「不可逆的」について書いたその夜に、ナイト・キャップがわりに(わたしは酒を飲まないので)毎晩少しずつ読んでいる『村上さんのところ コンプリート版』で、こんなやりとりに出会いました。

赤ちゃんがお腹の中で亡くなってしまって、そのことがわかった病院の待合室で、泣くのをこらえるために『羊をめぐる冒険』を読んで。読者が手紙にこう書きます──
「もう失われてしまって、二度と戻ってこないこと」というのが、わたしはそのときまでぴんときてなかったのですが、そのことばが、わたしの心にすっと添ってくれたように思いました。

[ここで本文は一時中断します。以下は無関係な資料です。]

(** * Cuboid and circumscribing ellipsoid: a shallow embedding of
      [CuboidToEllipsoid.py]

    The Python function [plot_cuboid_and_ellipsoid(a, b, c, annotate_vertices)]
    computes the eight vertices of a cuboid, a fixed list of twelve edges,
    the semi-axes of the circumscribing ellipsoid and an 80 x 80 sample of the
    ellipsoid surface, and hands all of it to matplotlib.

    Numbers: Python's [float] and numpy's [float64] are IEEE 754 binary64
    numbers, and the arithmetic of the function is read twice.  The program
    and the statements about orderings, signs, shapes of arrays and calls
    are written over the real numbers [R] of the Standard Library, that is,
    in exact arithmetic.  The statements that depend on rounding - distinct
    vertices, the values of the semi-axes, the equation of the ellipsoid,
    scaling - are made on the binary64 computation of lines 7-28, module
    [B64], over Rocq's primitive floats; [B2R] gives the real value of a
    binary64 number, and in range the binary64 vertex array is the exact
    one.  [np.sin] and [np.cos] are library routines whose binary64 results
    no standard fixes, so the sampled surface has the first reading only.

    Effects: every call into matplotlib is an action of a small free monad
    ([prog]); a failing subscript or a failing tuple unpacking raises, as in
    Python.  The plotting backend is a parameter of the interpreter. *)

From Stdlib Require Import Floats.
From Stdlib Require Import Reals Lra Lia List ZArith Bool String.
Import ListNotations.

#[local] Open Scope R_scope.

(** ** numpy and Python builtins used by the program *)

Module Np.

(** A one-dimensional float array. *)
Abbreviation vec := (list R) (only parsing).

(** A two-dimensional float array, stored by rows. *)
Abbreviation mat := (list (list R)) (only parsing).

(** [np.linspace(start, stop, num)]: [num] evenly spaced samples, the end
    point included: sample [i] is [start + i * step] with
    [step = (stop - start) / (num - 1)]. *)
Definition linspace (start stop : R) (num : nat) : vec :=
  let step := (stop - start) / INR (num - 1) in
  map (fun i => start + INR i * step) (seq 0 num).

(** [np.meshgrid(u, v)] with the default [indexing='xy']: both results have
    one row per element of [v] and one column per element of [u];
    [U[i][j] = u[j]] and [V[i][j] = v[i]]. *)
Definition meshgrid (u v : vec) : mat * mat :=
  (map (fun _ => u) v, map (fun vi => map (fun _ => vi) u) v).

(** A universal function applied to every element. *)
Definition ufunc (f : R -> R) (m : mat) : mat := map (map f) m.

(** scalar * array *)
Definition scale (r : R) (m : mat) : mat := map (map (Rmult r)) m.

(** array * array, element by element (the shapes agree in the program). *)
Fixpoint zip_with {A B C} (f : A -> B -> C) (l : list A) (l' : list B) : list C :=
  match l, l' with
  | x :: t, y :: t' => f x y :: zip_with f t t'
  | _, _ => []
  end.

Definition mul (m m' : mat) : mat := zip_with (zip_with Rmult) m m'.

End Np.

(** Python's [max(a, b, c)]: the first of the largest arguments. *)
Definition py_max3 (a b c : R) : R :=
  let m := a in
  let m := if Rlt_dec m b then b else m in
  let m := if Rlt_dec m c then c else m in
  m.

(** ** The geometry computed by [plot_cuboid_and_ellipsoid] *)

(** The tuple [(-1, 1)] the three comprehension loops iterate over. *)
Definition signs : list Z := [-1; 1]%Z.

(** Lines 7-13: the half-dimensions and the vertex array; [sx] is the
    outermost loop, [sz] the innermost. *)
Definition corners (a b c : R) : Np.mat :=
  let hx := a / 2 in
  let hy := b / 2 in
  let hz := c / 2 in
  flat_map (fun sx =>
    flat_map (fun sy =>
      map (fun sz => [IZR sx * hx; IZR sy * hy; IZR sz * hz]) signs)
      signs)
    signs.

(** Lines 16-24: the edges, as pairs of indices into [corners]. *)
Definition edges : list (nat * nat) :=
  [ (0, 1); (0, 2); (0, 4);
    (1, 3); (1, 5);
    (2, 3); (2, 6);
    (3, 7);
    (4, 5); (4, 6);
    (5, 7);
    (6, 7) ]%nat.

(** Lines 27-28: the radii of the ellipsoid. *)
Definition k : R := sqrt 3 / 2.

Definition radii (a b c : R) : R * R * R := (k * a, k * b, k * c).

(** Lines 47-52: the sampled surface. *)
Definition u : Np.vec := Np.linspace 0 (2 * PI) 80.
Definition v : Np.vec := Np.linspace 0 PI 80.

Definition surface (rx ry rz : R) : Np.mat * Np.mat * Np.mat :=
  let '(U, V) := Np.meshgrid u v in
  let X_e := Np.mul (Np.scale rx (Np.ufunc sin V)) (Np.ufunc cos U) in
  let Y_e := Np.mul (Np.scale ry (Np.ufunc sin V)) (Np.ufunc sin U) in
  let Z_e := Np.scale rz (Np.ufunc cos V) in
  (X_e, Y_e, Z_e).

(** Line 57. *)
Definition max_range (a b c : R) : R := py_max3 a b c.

(** ** Calls into matplotlib, and programs that issue them *)

(** A Python object handed back by the backend: a figure, an axes, an
    artist.  The program only ever passes such an object back as the receiver
    of a later call. *)
Definition obj := nat.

悲しみは消えないけど、それでずいぶん救われた気がします。

それに対して、村上さんはこう応えます──
お気の毒です。とても悲しかったと思います。どうかその悲しみを抱えて生きていってください。それも生きる大事な意味のひとつだと僕は思います。「悲しいことは早く忘れた方がいいよ」と言う人もいるでしょうが、悲しみを忘れないこともやはり大事です。

わたしは、じぶんに向かって、村上さんが声をかけてくれたように感じました。

「悲しみを抱えて生きる」

たぶんそうだ。そういうことなんだろう。